Google baru saja memperkenalkan identitas baru untuk rangkaian fitur kecerdasan buatan mereka yang dinamakan Gemini Intelligence. Langkah ini membawa angin segar bagi perkembangan teknologi mobile, meski pabrikan teknologi ini menerapkan standar spesifikasi perangkat keras yang sangat ketat.
Kebijakan tersebut berpotensi membatasi pengguna ponsel generasi lama untuk menikmati pembaruan ini. Seperti dilansir dari Detik iNET, informasi dari catatan kaki situs resmi Gemini Intelligence mengonfirmasi adanya persyaratan sistem dan performa yang cukup berat.
Ponsel Android memerlukan sejumlah komponen mutakhir agar bisa mengoperasikan Gemini Intelligence secara optimal. Standar minimum yang ditetapkan oleh Google meliputi penggunaan chipset papan atas atau kelas flagship.
Perangkat juga diwajibkan memiliki kapasitas RAM paling sedikit 12GB. Dari sisi perangkat lunak, ponsel harus mendukung AI Core serta versi Gemini Nano v3 atau yang lebih tinggi.
Google juga mewajibkan adanya jaminan pembaruan sistem operasi sekurangnya 5 kali peningkatan OS Android. Produsen pun mesti menyediakan pembaruan keamanan kuartalan selama 6 tahun, serta memenuhi standar stabilitas guna menekan tingkat crash.

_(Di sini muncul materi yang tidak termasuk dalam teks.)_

(** ** Addresses *)

(** C40: an email address is accepted exactly when it is a local part, an at sign,
    a domain, a dot and two to four letters, of the allowed characters. *)
Theorem ValidateEmail_decides (email : string) :
  ValidateEmail email = true <->
  exists local domain top, email = local +:+ "@" +:+ domain +:+ "." +:+ top /\
    (local <> EmptyString /\ all_chars email_local local = true) /\
    (domain <> EmptyString /\ all_chars email_domain domain = true) /\
    (2 <= String.length top <= 4)%nat /\ all_chars lower top = true.
Proof.
  unfold ValidateEmail, email_regexp. rewrite matches_means. split.
  - intros (l & s1 & -> & Hl & (a & s2 & -> & ->%means_Literal &
      (d & s3 & -> & Hd & (b & t & -> & ->%means_Literal & Ht)%means_Seq)%means_Seq)%means_Seq
      )%means_Seq.
    exists l, d, t. split; [done|]. apply means_Plus_class in Hl, Hd.
    apply means_Repeat_class in Ht. auto.
  - intros (l & d & t & -> & Hl & Hd & Ht). apply means_Plus_class in Hl, Hd.
    apply (means_Repeat_class 2 2) in Ht.
    apply means_seq; [done|]. apply means_seq; [by apply means_Literal|].
    apply means_seq; [done|]. by apply means_seq; [apply means_Literal|].
Qed.

Lemma split_last_app c s t :
  string_in c t = false -> split_last c (s +:+ String c t) = Some (s, t).
Proof.
  intros Ht. assert (split_last c t = None) as Hn.
  { induction t as [|d t IH]; [done|]. simpl in *. apply orb_false_iff in Ht as [Hd Ht].
    rewrite IH by done. rewrite decide_False; [done|]. by apply bool_decide_eq_false in Hd. }
  induction s as [|d s IH].
  - rewrite string_app_empty_l. simpl. by rewrite Hn, decide_True.
  - rewrite string_app_cons. simpl. by rewrite IH.
Qed.

Definition plain_host (s : string) : bool :=
  negb (string_in ":" s || string_in "[" s || string_in "]" s).

Lemma SplitHostPort_join host port :
  plain_host host = true -> plain_host port = true ->
  SplitHostPort (host +:+ String ":" port) = Ok (host, port).
Proof.
  unfold plain_host. rewrite !negb_true_iff, !orb_false_iff. intros [[H1 H2] H3] [[P1 P2] P3].
  unfold SplitHostPort. rewrite split_last_app by done.
  assert (string_in "[" (host +:+ String ":" port) = false) as Hl.
  { rewrite string_in_app. simpl. by rewrite H2, P2. }
  assert (string_in "]" (host +:+ String ":" port) = false) as Hr.
  { rewrite string_in_app. simpl. by rewrite H3, P3. }
  rewrite Hl, Hr, H1.
  destruct host as [|c host]; [done|]. rewrite string_app_cons in *.
  destruct (decide (c = "["%char)) as [->|Hc]; [done|].
  by destruct c as [[] [] [] [] [] [] [] []].
Qed.

(** for a daemon endpoint [host:port], the passthrough endpoint is accepted
    exactly when it is a URL that does not have the port and the host of the
    daemon, where the address of all interfaces is also this host by name or
    loopback address. *)
Lemma ValidateEndpoints_decides `{!GoURL} (host port passthrough : string) :
  plain_host host = true -> plain_host port = true ->
  ValidateEndpoints (host +:+ String ":" port) passthrough = Ok tt <->
  exists h p, url_Parse passthrough = Some (h, p) /\
    ~ (p = port /\ (h = host \/
         (host = "0.0.0.0" /\ (h = "127.0.0.1" \/ h = "localhost")))).
Proof.
  intros Hh Hp. unfold ValidateEndpoints. rewrite SplitHostPort_join by done.
  destruct (url_Parse passthrough) as [[h p]|]; [|by split; [|intros (? & ? & [=] & _)]].
  transitivity (~ (p = port /\ (h = host \/
    (host = "0.0.0.0" /\ (h = "127.0.0.1" \/ h = "localhost"))))).
  - repeat case_bool_decide; subst; simpl; intuition congruence.
  - split; [by exists h, p|by intros (? & ? & [= <- <-] & ?)].
Qed.

(** ** Network and version *)

Section network_lemmas.
Context `{!GoJSON, !GoURL} (vip : Viper) (networkIdNameMapping registryAddressJson : string)
  (read_file : string -> result string).

(** The texts the details are read from: set by the build, or a file. *)
Definition source_text (built file : string) : result string :=
  if (0 <? String.length built)%nat then Ok built else ReadFromFile read_file file.

Local Abbreviation details f := (setBlockChainNetworkDetails vip networkIdNameMapping
  registryAddressJson read_file f).

Lemma length_positive s : (0 <? String.length s)%nat = negb (bool_decide (s = EmptyString)).
Proof. destruct s; [done|]. by rewrite bool_decide_eq_false_2. Qed.

Lemma details_of_source f data n :
  source_text networkIdNameMapping f = Ok data ->
  details f n =
  match determineNetworkSelected vip data n with
  | (Returned (Ok _), n') =>
      setRegistryAddress vip registryAddressJson read_file RegistryFileName n'
  | r => r
  end.
Proof.
  unfold source_text, setBlockChainNetworkDetails. destruct (0 <? _)%nat; [by intros [= ->]|].
  by intros ->.
Qed.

Ponsel yang Mendukung dan Harapan Pembaruan
Kewajiban penggunaan Nano v3 membuat daftar perangkat yang kompatibel menjadi sangat terbatas. Dokumentasi pengembang Google menunjukkan bahwa teknologi ini baru menyasar jajaran ponsel keluaran akhir tahun 2025 dan tahun 2026.
Beberapa seri yang dipastikan masuk dalam radar dukungan ini adalah Google Pixel 10 dan Samsung Galaxy S26. Sementara itu, ponsel premium yang dirilis sedikit lebih awal seperti Pixel 9 dan Galaxy Z Fold 7 tampaknya belum memenuhi kriteria wajib tersebut.
Meski demikian, data pada laman developer saat ini masih mengacu pada dukungan API dan bukan ketersediaan model Nano v3 secara langsung. Situasi ini membuka peluang hadirnya fitur tersebut pada perangkat lama melalui pembaruan sistem operasi di masa mendatang.
Prediksi Spesifikasi Pixel 11 dan Fitur Baru
Syarat RAM minimal 12GB ini secara tidak langsung menepis spekulasi yang berkembang tentang Google Pixel 11. Sebelumnya, beredar rumor bahwa varian dasar Pixel 11 akan menggunakan RAM 8GB untuk memangkas harga jual.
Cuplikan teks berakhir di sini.